• **Exercise goal**: Look through the listing below, find every line with the string "integer", and copy it.

*** Opening Data provided ***

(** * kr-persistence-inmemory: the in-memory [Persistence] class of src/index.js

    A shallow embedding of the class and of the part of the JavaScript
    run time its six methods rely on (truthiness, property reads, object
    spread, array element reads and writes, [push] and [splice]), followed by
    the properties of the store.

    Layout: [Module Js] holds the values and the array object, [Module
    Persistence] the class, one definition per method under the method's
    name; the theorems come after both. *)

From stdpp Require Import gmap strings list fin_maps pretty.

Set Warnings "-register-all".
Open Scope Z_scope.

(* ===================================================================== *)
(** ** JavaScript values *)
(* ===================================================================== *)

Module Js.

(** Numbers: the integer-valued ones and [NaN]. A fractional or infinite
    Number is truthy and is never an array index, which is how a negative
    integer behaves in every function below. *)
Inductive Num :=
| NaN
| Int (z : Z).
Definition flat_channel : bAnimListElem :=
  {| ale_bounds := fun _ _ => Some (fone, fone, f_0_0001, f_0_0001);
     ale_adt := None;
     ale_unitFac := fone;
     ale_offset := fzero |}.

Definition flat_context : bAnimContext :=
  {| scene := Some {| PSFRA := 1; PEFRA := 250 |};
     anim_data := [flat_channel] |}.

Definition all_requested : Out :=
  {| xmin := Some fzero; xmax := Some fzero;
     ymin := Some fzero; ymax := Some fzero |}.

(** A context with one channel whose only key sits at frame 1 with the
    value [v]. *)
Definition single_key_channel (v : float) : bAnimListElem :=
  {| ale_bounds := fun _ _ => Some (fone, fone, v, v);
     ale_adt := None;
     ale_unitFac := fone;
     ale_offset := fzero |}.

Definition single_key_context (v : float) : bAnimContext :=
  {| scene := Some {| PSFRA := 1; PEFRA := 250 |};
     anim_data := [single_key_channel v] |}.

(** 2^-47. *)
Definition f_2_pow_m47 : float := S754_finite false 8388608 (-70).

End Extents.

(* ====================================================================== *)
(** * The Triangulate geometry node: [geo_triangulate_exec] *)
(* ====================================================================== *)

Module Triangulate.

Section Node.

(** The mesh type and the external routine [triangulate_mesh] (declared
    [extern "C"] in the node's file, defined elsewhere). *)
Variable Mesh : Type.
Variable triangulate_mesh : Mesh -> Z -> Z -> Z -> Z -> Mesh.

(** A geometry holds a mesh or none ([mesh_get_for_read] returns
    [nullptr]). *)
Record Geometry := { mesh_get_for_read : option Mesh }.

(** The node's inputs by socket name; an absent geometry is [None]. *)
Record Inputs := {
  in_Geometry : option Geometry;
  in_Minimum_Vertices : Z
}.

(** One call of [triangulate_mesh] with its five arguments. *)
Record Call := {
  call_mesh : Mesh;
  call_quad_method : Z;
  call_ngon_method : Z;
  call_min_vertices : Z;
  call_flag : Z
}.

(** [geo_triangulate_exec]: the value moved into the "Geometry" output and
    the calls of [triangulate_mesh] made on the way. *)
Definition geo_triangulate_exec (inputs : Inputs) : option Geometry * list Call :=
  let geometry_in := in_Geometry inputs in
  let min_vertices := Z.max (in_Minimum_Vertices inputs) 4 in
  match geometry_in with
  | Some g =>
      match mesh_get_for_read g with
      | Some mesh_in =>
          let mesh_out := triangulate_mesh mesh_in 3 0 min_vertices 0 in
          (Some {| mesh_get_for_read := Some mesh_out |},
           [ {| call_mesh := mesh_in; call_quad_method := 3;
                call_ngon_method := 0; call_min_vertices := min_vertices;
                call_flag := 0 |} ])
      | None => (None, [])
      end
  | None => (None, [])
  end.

*** Closing Data provided ***

• **Your solution**:
(** Numbers: the integer-valued ones and [NaN]. A fractional or infinite
    integer behaves in every function below. *)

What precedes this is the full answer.